Top of INPUT FOR THIS TASK

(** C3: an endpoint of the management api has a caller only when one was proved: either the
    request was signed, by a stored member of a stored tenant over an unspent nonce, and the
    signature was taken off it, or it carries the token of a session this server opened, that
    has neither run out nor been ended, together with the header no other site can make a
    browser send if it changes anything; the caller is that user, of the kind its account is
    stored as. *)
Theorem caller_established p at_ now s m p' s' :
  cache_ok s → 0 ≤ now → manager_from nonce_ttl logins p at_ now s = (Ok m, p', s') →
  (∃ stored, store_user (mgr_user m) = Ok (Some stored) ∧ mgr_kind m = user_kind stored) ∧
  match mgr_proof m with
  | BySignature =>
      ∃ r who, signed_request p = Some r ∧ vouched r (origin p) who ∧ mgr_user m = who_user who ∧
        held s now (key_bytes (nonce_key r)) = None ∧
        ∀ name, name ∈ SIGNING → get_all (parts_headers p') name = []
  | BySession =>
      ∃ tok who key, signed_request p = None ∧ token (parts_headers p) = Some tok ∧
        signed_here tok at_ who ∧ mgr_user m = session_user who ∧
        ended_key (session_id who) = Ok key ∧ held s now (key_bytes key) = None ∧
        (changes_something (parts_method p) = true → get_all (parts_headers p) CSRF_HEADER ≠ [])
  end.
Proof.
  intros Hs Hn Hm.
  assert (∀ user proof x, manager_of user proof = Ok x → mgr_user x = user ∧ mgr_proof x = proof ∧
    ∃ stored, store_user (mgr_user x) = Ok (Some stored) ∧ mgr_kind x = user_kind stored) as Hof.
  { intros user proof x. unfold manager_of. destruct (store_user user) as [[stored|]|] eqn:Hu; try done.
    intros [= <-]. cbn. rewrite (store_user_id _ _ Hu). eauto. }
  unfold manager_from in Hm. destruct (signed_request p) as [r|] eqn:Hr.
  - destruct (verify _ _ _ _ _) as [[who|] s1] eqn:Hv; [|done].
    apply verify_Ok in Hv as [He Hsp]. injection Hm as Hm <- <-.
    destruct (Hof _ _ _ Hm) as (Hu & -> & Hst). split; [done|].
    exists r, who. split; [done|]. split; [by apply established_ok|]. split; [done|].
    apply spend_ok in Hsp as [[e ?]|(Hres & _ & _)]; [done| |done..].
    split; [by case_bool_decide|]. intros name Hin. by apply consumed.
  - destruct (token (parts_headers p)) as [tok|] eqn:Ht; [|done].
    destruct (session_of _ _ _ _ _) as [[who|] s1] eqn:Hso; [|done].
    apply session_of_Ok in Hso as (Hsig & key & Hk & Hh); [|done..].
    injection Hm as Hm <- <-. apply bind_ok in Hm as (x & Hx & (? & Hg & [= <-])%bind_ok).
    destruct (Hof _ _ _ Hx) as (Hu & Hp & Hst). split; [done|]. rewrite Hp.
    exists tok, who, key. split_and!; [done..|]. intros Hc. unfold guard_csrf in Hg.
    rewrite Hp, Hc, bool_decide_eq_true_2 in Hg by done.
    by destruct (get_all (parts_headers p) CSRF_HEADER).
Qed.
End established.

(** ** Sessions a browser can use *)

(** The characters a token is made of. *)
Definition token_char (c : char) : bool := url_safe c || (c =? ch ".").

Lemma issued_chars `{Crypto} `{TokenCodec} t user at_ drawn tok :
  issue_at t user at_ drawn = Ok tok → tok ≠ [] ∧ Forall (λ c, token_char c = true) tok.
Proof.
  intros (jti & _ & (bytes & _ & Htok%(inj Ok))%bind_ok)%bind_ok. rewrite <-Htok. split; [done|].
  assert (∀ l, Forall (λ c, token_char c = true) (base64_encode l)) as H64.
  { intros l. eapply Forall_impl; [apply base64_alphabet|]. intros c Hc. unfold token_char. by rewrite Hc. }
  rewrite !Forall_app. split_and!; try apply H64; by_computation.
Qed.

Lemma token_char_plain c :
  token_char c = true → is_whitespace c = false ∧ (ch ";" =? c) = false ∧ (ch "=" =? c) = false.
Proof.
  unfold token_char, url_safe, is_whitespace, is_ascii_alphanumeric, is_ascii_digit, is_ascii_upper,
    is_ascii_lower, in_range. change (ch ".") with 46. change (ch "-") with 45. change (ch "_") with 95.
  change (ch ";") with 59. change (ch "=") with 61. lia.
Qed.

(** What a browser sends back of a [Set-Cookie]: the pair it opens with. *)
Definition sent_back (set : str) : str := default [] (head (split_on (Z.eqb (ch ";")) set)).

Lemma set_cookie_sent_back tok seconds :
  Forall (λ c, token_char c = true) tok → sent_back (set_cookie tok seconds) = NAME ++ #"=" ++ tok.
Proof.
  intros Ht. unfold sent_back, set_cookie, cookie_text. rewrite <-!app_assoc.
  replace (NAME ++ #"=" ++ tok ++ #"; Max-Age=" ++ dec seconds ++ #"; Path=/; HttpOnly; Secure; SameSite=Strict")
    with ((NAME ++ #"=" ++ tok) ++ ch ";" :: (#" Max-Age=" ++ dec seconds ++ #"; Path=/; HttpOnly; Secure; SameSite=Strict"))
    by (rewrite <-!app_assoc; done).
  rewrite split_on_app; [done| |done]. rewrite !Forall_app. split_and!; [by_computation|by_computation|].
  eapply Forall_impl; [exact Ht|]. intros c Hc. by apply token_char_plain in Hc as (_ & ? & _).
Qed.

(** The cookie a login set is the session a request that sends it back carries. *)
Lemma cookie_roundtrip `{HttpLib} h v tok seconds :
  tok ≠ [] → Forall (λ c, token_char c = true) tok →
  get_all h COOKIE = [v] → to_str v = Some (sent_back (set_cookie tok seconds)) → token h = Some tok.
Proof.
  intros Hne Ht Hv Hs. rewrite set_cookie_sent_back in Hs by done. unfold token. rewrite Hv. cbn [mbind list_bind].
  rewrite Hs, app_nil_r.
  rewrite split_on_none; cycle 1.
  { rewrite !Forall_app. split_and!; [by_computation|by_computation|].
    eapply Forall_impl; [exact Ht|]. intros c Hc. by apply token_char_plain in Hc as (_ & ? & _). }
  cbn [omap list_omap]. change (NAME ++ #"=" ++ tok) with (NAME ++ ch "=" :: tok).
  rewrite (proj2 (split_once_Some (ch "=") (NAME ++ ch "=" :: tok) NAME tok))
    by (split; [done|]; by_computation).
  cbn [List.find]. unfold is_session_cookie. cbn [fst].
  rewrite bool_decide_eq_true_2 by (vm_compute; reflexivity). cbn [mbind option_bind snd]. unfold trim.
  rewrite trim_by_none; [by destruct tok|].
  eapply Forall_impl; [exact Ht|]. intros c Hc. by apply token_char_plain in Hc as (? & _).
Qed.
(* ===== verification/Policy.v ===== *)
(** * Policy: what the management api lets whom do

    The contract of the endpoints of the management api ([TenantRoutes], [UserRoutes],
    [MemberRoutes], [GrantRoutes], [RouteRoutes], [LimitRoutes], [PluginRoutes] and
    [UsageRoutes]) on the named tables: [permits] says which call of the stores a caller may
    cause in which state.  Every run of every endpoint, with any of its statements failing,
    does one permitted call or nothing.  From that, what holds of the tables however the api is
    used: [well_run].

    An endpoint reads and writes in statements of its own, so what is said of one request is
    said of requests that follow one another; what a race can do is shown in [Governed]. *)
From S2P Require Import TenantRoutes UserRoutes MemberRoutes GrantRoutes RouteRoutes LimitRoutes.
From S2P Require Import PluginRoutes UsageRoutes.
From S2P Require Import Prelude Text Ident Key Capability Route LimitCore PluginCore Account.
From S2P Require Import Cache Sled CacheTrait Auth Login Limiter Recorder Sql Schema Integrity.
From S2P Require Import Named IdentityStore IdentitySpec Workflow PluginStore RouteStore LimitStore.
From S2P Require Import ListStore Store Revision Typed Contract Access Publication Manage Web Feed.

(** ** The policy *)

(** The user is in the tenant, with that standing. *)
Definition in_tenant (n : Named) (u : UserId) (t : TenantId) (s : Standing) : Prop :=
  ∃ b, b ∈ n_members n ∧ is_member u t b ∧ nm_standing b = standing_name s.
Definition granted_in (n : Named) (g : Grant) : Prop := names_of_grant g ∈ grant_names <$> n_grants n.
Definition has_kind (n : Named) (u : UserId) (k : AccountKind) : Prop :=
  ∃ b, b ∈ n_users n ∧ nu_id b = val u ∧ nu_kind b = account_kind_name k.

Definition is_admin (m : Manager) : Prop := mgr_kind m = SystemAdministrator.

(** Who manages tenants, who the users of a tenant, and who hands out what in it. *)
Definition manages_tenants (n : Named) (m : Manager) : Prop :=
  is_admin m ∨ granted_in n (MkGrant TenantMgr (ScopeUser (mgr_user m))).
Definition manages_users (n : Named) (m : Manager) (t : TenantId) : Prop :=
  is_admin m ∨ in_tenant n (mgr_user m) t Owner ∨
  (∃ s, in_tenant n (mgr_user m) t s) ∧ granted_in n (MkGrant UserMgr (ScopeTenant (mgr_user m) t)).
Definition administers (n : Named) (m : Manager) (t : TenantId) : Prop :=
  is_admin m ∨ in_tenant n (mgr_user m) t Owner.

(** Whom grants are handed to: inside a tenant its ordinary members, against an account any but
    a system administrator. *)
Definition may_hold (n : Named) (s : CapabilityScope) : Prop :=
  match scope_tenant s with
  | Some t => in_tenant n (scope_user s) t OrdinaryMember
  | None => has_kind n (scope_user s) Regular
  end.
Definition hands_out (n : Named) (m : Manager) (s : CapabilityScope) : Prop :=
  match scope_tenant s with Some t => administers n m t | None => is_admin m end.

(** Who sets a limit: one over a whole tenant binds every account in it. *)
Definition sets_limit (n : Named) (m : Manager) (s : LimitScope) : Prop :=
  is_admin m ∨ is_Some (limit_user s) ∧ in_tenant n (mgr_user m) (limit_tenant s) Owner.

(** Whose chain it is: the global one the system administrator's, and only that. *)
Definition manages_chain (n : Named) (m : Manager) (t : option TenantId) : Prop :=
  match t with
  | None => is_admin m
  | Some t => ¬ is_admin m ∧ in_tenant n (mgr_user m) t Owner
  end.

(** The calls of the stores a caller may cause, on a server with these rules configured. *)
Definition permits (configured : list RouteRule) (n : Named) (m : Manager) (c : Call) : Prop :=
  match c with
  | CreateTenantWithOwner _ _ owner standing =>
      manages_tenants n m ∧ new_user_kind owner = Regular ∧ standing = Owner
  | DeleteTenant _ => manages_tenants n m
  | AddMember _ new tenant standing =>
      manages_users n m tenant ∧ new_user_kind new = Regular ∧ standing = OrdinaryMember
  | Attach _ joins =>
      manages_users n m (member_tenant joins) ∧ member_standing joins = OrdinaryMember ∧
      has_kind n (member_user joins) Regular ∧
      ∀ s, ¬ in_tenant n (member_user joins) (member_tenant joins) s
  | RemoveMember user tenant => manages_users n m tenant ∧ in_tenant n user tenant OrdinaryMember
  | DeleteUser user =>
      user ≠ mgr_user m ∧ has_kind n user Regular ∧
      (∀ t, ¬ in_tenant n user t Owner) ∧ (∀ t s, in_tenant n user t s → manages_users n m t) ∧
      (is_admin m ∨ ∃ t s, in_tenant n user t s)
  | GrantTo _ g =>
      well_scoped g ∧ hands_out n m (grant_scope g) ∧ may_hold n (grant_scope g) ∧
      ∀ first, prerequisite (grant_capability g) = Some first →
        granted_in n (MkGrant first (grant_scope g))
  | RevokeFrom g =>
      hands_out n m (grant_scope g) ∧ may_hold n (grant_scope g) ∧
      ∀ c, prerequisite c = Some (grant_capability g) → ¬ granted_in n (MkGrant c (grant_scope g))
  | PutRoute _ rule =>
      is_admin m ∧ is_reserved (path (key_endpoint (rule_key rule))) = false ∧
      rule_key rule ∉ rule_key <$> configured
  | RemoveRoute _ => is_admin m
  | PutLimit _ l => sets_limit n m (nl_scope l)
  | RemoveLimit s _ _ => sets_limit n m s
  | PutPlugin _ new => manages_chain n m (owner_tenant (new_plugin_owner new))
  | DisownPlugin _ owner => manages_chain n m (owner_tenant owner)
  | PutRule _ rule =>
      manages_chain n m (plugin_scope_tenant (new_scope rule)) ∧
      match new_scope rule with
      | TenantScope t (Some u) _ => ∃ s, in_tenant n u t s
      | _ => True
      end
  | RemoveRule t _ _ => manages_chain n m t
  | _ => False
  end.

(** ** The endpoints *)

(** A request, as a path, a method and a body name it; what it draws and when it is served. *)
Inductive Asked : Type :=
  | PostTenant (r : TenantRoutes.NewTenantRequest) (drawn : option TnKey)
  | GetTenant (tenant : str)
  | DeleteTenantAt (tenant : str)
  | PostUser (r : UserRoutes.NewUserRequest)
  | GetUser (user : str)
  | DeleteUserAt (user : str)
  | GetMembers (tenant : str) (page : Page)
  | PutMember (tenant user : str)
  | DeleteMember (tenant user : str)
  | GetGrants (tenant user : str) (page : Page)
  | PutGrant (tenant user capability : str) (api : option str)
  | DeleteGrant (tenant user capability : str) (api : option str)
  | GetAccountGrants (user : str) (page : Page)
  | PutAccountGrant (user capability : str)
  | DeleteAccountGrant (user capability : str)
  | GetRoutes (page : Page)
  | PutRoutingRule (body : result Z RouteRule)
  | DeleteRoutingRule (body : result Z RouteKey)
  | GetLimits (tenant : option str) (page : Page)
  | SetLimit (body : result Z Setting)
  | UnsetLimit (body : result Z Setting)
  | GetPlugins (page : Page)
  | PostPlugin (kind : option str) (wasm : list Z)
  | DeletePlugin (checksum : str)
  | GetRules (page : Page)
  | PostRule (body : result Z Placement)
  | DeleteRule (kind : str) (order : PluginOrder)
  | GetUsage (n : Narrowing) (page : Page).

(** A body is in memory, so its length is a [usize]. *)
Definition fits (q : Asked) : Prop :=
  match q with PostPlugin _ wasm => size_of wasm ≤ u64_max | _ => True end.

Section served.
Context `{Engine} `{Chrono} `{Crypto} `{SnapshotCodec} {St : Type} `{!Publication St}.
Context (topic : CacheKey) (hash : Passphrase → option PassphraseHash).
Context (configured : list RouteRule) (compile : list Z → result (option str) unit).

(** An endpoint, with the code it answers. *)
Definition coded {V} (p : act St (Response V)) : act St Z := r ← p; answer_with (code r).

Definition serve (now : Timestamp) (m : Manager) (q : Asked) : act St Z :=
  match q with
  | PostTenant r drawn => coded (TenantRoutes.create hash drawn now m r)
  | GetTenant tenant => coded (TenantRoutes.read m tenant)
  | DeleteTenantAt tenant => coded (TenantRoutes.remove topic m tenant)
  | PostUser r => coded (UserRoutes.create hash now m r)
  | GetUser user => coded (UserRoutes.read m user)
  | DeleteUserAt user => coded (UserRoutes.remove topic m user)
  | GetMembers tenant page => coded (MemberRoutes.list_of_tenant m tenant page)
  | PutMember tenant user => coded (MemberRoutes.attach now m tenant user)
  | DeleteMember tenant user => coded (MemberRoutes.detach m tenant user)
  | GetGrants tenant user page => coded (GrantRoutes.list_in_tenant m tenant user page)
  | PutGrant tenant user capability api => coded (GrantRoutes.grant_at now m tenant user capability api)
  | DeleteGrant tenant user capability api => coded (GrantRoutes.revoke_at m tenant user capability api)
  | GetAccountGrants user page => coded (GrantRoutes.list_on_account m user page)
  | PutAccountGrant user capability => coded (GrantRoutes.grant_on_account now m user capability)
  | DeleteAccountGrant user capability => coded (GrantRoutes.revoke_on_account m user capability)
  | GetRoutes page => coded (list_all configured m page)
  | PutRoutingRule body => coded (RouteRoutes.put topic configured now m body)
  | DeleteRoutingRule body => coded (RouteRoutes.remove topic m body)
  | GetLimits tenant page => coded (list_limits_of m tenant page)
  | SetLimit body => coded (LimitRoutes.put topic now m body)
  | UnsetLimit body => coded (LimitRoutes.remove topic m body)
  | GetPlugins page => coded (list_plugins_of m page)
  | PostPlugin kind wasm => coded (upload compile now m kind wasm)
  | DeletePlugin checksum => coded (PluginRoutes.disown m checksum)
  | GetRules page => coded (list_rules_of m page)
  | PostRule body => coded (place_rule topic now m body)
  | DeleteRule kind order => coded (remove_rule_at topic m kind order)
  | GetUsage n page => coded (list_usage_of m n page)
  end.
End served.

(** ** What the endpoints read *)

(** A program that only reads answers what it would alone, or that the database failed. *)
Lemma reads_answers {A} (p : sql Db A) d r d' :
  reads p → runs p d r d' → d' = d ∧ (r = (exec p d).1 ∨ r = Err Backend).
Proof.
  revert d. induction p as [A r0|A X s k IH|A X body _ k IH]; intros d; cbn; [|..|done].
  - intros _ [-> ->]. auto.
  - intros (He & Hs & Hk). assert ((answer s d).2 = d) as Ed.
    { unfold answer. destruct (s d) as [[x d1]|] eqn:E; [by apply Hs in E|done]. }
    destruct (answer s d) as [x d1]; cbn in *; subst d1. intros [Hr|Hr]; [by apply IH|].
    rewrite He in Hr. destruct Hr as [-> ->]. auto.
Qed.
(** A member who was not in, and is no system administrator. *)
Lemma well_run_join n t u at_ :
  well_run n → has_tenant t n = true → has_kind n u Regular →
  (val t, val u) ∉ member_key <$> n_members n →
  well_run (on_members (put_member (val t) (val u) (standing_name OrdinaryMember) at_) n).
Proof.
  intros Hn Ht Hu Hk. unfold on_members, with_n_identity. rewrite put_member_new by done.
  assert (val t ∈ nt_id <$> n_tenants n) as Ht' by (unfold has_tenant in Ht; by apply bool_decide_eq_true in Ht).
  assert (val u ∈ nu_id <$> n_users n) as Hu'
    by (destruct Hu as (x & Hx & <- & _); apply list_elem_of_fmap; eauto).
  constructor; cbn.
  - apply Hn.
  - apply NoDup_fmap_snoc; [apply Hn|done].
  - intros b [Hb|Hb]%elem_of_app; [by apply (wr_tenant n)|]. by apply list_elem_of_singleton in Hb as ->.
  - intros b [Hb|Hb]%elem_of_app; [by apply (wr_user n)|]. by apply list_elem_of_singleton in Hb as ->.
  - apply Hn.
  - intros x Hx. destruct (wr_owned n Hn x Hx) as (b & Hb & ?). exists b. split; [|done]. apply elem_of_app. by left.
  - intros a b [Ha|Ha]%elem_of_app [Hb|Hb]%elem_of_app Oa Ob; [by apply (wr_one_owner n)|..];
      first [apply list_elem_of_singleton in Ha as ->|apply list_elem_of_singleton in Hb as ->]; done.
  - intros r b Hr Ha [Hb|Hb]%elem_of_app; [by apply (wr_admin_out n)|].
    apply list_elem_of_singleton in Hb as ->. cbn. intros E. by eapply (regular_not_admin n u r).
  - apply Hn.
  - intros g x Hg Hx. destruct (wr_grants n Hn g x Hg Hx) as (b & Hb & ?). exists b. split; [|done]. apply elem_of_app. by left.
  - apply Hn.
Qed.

Bottom of INPUT FOR THIS TASK

Extract every line from the one containing "- intros a b" to the end of the entries, including both of those lines, exactly as given and with nothing added.

  - intros a b [Ha|Ha]%elem_of_app [Hb|Hb]%elem_of_app Oa Ob; [by apply (wr_one_owner n)|..];
      first [apply list_elem_of_singleton in Ha as ->|apply list_elem_of_singleton in Hb as ->]; done.
  - intros r b Hr Ha [Hb|Hb]%elem_of_app; [by apply (wr_admin_out n)|].
    apply list_elem_of_singleton in Hb as ->. cbn. intros E. by eapply (regular_not_admin n u r).
  - apply Hn.
  - intros g x Hg Hx. destruct (wr_grants n Hn g x Hg Hx) as (b & Hb & ?). exists b. split; [|done]. apply elem_of_app. by left.
  - apply Hn.
Qed.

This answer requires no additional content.